» **TASK DESCRIPTION**
Once the line with "Lemma apply_name_change_foreign mime" is found in the entries below, repeat it and each following line exactly, up to and including the line with "Lemma explicit_changes_foreign lower". Add no other lines.

=== DATA UNDER STUDY ===

(** ** Broadcast channels *)

(** [apply_out_broadcast_changes]. *)
Definition apply_out_broadcast_changes (mime : MimeMessage) (chat : Chat) (from_id : ContactId)
  : M GroupChangesInfo :=
  ensure (bool_decide (chat_typ chat = Chattype.OutBroadcast)) ;;;
  st <- (if (from_id =? SELF)%N
         then apply_chat_name_avatar_and_description_changes mime from_id true (chat, false, None)
         else ret (chat, false, None)) ;;
  let '(chat, send_event, better) := st in
  r <- (match get_header mime HeaderDef.ChatGroupMemberAddedFpr with
        | Some added_fpr =>
            if (from_id =? SELF)%N then
              added_id <- lookup_key_contact_by_fingerprint added_fpr ;;
              match added_id with
              | Some added_id =>
                  present <- contact_in_chat (chat_id chat) added_id ;;
                  if present then ret (send_event, get_or_insert better EmptyText, None)
                  else
                    modify (set_members (add_to_chat_contacts_table (timestamp_sent mime)
                                           (chat_id chat) [added_id])) ;;;
                    ret (true, get_or_insert better (MsgAddMember added_id UNDEFINED),
                         Some added_id)
              | None => ret (send_event, better, None)
              end
            else ret (send_event, better, None)
        | None =>
            match get_header mime HeaderDef.ChatGroupMemberRemovedFpr with
            | Some removed_fpr =>
                removed_id <- lookup_key_contact_by_fingerprint removed_fpr ;;
                if bool_decide (removed_id = Some from_id) then
                  modify (set_members (λ t,
                    (remove_from_chat_contacts_table_without_trace (chat_id chat) from_id t).2)) ;;;
                  ret (true, Some EmptyText, None)
                else
                  match removed_id with
                  | Some removed_id =>
                      if (from_id =? SELF)%N then
                        removed <- (λ c,
                          let '(b, t) := remove_from_chat_contacts_table_without_trace
                                           (chat_id chat) removed_id (members c) in
                          (Ok b, set_members (λ _, t) c)) ;;
                        if (removed : bool)
                        then ret (true, get_or_insert better (MsgDelMember removed_id SELF),
                                  Some removed_id)
                        else ret (true, Some EmptyText, None)
                      else ret (true, better, None)
                  | None => ret (true, better, None)
                  end
            | None => ret (send_event, better, None)
            end
        end) ;;
  let '(send_event, better, added_removed_id) := r in
  when send_event
    (emit_event (ChatModified (chat_id chat)) ;;; emit_event (ChatlistItemChanged (chat_id chat))) ;;;
  ret {| better_msg := better; added_removed_id := added_removed_id; silent := false;
         extra_msgs := [] |}.

(** [validate_broadcast_secret] of tools.rs: the URL-safe base64 alphabet, 43 to 100 bytes. *)
Definition is_base64url (c : char) : bool :=
  ((65 <=? c) && (c <=? 90) || (97 <=? c) && (c <=? 122) || (48 <=? c) && (c <=? 57)
   || (c =? 45) || (c =? 95))%N.

Definition validate_broadcast_secret (s : str) : bool :=
  forallb is_base64url s && (43 <=? byte_len s)%N && (byte_len s <=? 100)%N.

(** The end of [apply_in_broadcast_changes]: the secret, the events, the result. *)
Definition in_broadcast_finish (mime : MimeMessage) (chat : Chat) (send_event : bool)
  (better : option info_text) : M GroupChangesInfo :=
  (match get_header mime HeaderDef.ChatBroadcastSecret with
   | Some secret =>
       when (validate_broadcast_secret secret)
         (modify (set_secrets (<[chat_id chat := secret]>)))
   | None => ret tt
   end) ;;;
  when send_event
    (emit_event (ChatModified (chat_id chat)) ;;; emit_event (ChatlistItemChanged (chat_id chat))) ;;;
  ret {| better_msg := better; added_removed_id := None; silent := false; extra_msgs := [] |}.

(** The middle of [apply_in_broadcast_changes], from the test for [Chat-Group-Member-Added] on:
    the own membership.  [self_fp] is the fingerprint of the own key. *)
Definition in_broadcast_self (self_fp : str) (mime : MimeMessage) (from_id : ContactId)
  (st : change_state) : M GroupChangesInfo :=
  let '(chat, send_event, better) := st in
  r <- (match get_header mime HeaderDef.ChatGroupMemberAdded with
        | Some added_addr =>
            is_self <- is_self_addr to_lowercase added_addr ;;
            if (is_self : bool) then
              self_in <- is_self_in_chat chat ;;
              ret (true, get_or_insert better
                           (if (self_in : bool) then EmptyText else MsgYouJoinedBroadcast))
            else ret (send_event, better)
        | None => ret (send_event, better)
        end) ;;
  let '(send_event, better) := r in
  match get_header mime HeaderDef.ChatGroupMemberRemovedFpr with
  | Some removed_fpr =>
      if negb (bool_decide (removed_fpr = self_fp)) then ret GroupChangesInfo_default
      else
        modify (set_secrets (delete (chat_id chat))) ;;;
        removed <- (λ c,
          let '(b, t) := remove_from_chat_contacts_table_without_trace
                           (chat_id chat) SELF (members c) in
          (Ok b, set_members (λ _, t) c)) ;;
        let better :=
          if negb removed then Some EmptyText
          else if (from_id =? SELF)%N then get_or_insert better MsgYouLeftBroadcast
          else get_or_insert better (MsgDelMember SELF from_id) in
        in_broadcast_finish mime chat (send_event || removed) better
  | None =>
      self_in <- is_self_in_chat chat ;;
      if negb self_in then
        modify (set_members (add_to_chat_contacts_table (timestamp_sent mime)
                               (chat_id chat) [SELF])) ;;;
        in_broadcast_finish mime chat true better
      else in_broadcast_finish mime chat send_event better
  end.

(** [apply_in_broadcast_changes]. *)
Definition apply_in_broadcast_changes (self_fp : str) (mime : MimeMessage) (chat : Chat)
  (from_id : ContactId) : M GroupChangesInfo :=
  ensure (bool_decide (chat_typ chat = Chattype.InBroadcast)) ;;;
  match first_part_error mime with
  | Some _ => ret GroupChangesInfo_default
  | None =>
      is_from_in_chat <- contact_in_chat (chat_id chat) from_id ;;
      st <- apply_chat_name_avatar_and_description_changes mime from_id is_from_in_chat
              (chat, false, None) ;;
      in_broadcast_self self_fp mime from_id st
  end.

(** The dispatch of [add_parts] on the type of the chat. *)
Definition dispatch_group_changes (self_fp : str) (mime : MimeMessage) (chat : Chat)
  (from_id : ContactId) (to_ids past_ids : list (option N)) (is_chat_created : bool)
  : M GroupChangesInfo :=
  if chat_is_special (chat_id chat) then ret GroupChangesInfo_default
  else match chat_typ chat with
       | Chattype.Single | Chattype.Mailinglist => ret GroupChangesInfo_default
       | Chattype.OutBroadcast => apply_out_broadcast_changes mime chat from_id
       | Chattype.Group =>
           apply_group_changes mime chat from_id to_ids past_ids is_chat_created
       | Chattype.InBroadcast => apply_in_broadcast_changes self_fp mime chat from_id
       end.

End ApplyGroupChanges.

(** ** Lemmas: messages of senders that are not in the chat *)

Lemma apply_name_change_foreign mime from chat se b c :
  ∃ b', apply_name_change mime from false (chat, se, b) c = (Ok (chat, se, b'), c).
Proof.
  unfold apply_name_change, and_then. cbn [andb].
  repeat case_match; run_m; rewrite ?orb_false_r; eauto.
Qed.

Lemma apply_description_change_foreign mime from chat se b c :
  ∃ b', apply_description_change mime from false (chat, se, b) c = (Ok (chat, se, b'), c).
Proof.
  unfold apply_description_change, and_then, get_chat_description. cbn [andb].
  repeat case_match; run_m; rewrite ?orb_false_r; eauto.
Qed.

Lemma apply_avatar_change_foreign mime chat se b c :
  apply_avatar_change mime false (chat, se, b) c = (Ok (chat, se, b), c).
Proof. unfold apply_avatar_change. by case_match. Qed.

Lemma apply_chat_changes_foreign mime from chat se b c :
  ∃ b', apply_chat_name_avatar_and_description_changes mime from false (chat, se, b) c
        = (Ok (chat, se, b'), c).
Proof.
  unfold apply_chat_name_avatar_and_description_changes, bind.
  destruct (apply_name_change_foreign mime from chat se b c) as [b1 ->].
  destruct (apply_description_change_foreign mime from chat se b1 c) as [b2 ->].
  rewrite apply_avatar_change_foreign. eauto.
Qed.

Lemma explicit_changes_foreign lower mime chat from cc c :
  ∃ r, explicit_changes lower mime chat from cc false c = (r, c).
Proof.
  unfold explicit_changes, bind, ret. simpl. repeat case_match; simplify_eq; eauto.
Qed.

Lemma elem_of_chat_contacts c id x :
  x ∈ (list_to_set (get_chat_contacts (members c) (last_seen_of c) id) : gset N)
  ↔ is_contact_in_chat (members c) id x = true.
Proof.
  rewrite elem_of_list_to_set. unfold get_chat_contacts.
  rewrite merge_sort_Permutation, elem_of_select_contacts. unfold is_contact_in_chat.
  destruct (members c !! (id, x)) as [r|].
  - split; [by intros (? & [= ->] & ?)|eauto].
  - split; [by intros (? & ? & ?)|done].
Qed.
(** C35. What a user writes arrives: if neither the text nor the quote nor the status contains a
    carriage return, the receiver takes the message apart exactly as the sender put it together.  It
    is marked as forwarded iff it was forwarded, the quote is the quote that was sent, the footer is
    the sender's status, and the text is the text as [render_message] shows it, with superfluous blank
    lines and zero width spaces removed: lines that look like footer marks, quotes or a forward header
    are not mistaken for those.  A text with no zero width space and no superfluous blank lines (at
    the start, at the end, after another one, or of white space) arrives unchanged. *)
Theorem chat_text_roundtrip fwd enc protect (reaction : bool) quote txt status :
  CR ∉ txt → CR ∉ default [] quote → CR ∉ status →
  let foot := if reaction then [] else status in
  simplify (message_text false fwd enc protect reaction quote txt status) true
  = {| text := render_message (split_lines txt) false;
       is_forwarded := fwd;
       is_cut := false;
       top_quote := sent_quote enc protect quote;
       footer := if bool_decide (foot = []) then None
                 else Some (render_message (split_lines foot) false) |}
  ∧ (ZWSP ∉ txt → tidy txt = true → render_message (split_lines txt) false = txt).
Proof.
  intros Ht Hq Hs foot. split; [|apply render_tidy].
  unfold simplify. fold (no_cr (message_text false fwd enc protect reaction quote txt status)).
  rewrite message_lines by done. fold foot. rewrite skip_forward_composed.
  rewrite top_quote_composed by apply gap_then_body_unquoted.
  rewrite app_assoc. destruct foot as [|f ft] eqn:Ef; cbn [footer_lines].
  - rewrite app_nil_r, remove_message_footer_none by
      (apply Forall_app; split; [apply gap_lines_undashed|apply body_lines_undashed]).
    by rewrite render_body.
  - rewrite remove_message_footer_mark by
      (apply Forall_app; split; [apply gap_lines_undashed|apply body_lines_undashed]).
    by rewrite render_body.
Qed.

===

» **SOLUTION**
Lemma apply_name_change_foreign mime from chat se b c :
  ∃ b', apply_name_change mime from false (chat, se, b) c = (Ok (chat, se, b'), c).
Proof.
  unfold apply_name_change, and_then. cbn [andb].
  repeat case_match; run_m; rewrite ?orb_false_r; eauto.
Qed.

Lemma apply_description_change_foreign mime from chat se b c :
  ∃ b', apply_description_change mime from false (chat, se, b) c = (Ok (chat, se, b'), c).
Proof.
  unfold apply_description_change, and_then, get_chat_description. cbn [andb].
  repeat case_match; run_m; rewrite ?orb_false_r; eauto.
Qed.

Lemma apply_avatar_change_foreign mime chat se b c :
  apply_avatar_change mime false (chat, se, b) c = (Ok (chat, se, b), c).
Proof. unfold apply_avatar_change. by case_match. Qed.

Lemma apply_chat_changes_foreign mime from chat se b c :
  ∃ b', apply_chat_name_avatar_and_description_changes mime from false (chat, se, b) c
        = (Ok (chat, se, b'), c).
Proof.
  unfold apply_chat_name_avatar_and_description_changes, bind.
  destruct (apply_name_change_foreign mime from chat se b c) as [b1 ->].
  destruct (apply_description_change_foreign mime from chat se b1 c) as [b2 ->].
  rewrite apply_avatar_change_foreign. eauto.
Qed.

Lemma explicit_changes_foreign lower mime chat from cc c :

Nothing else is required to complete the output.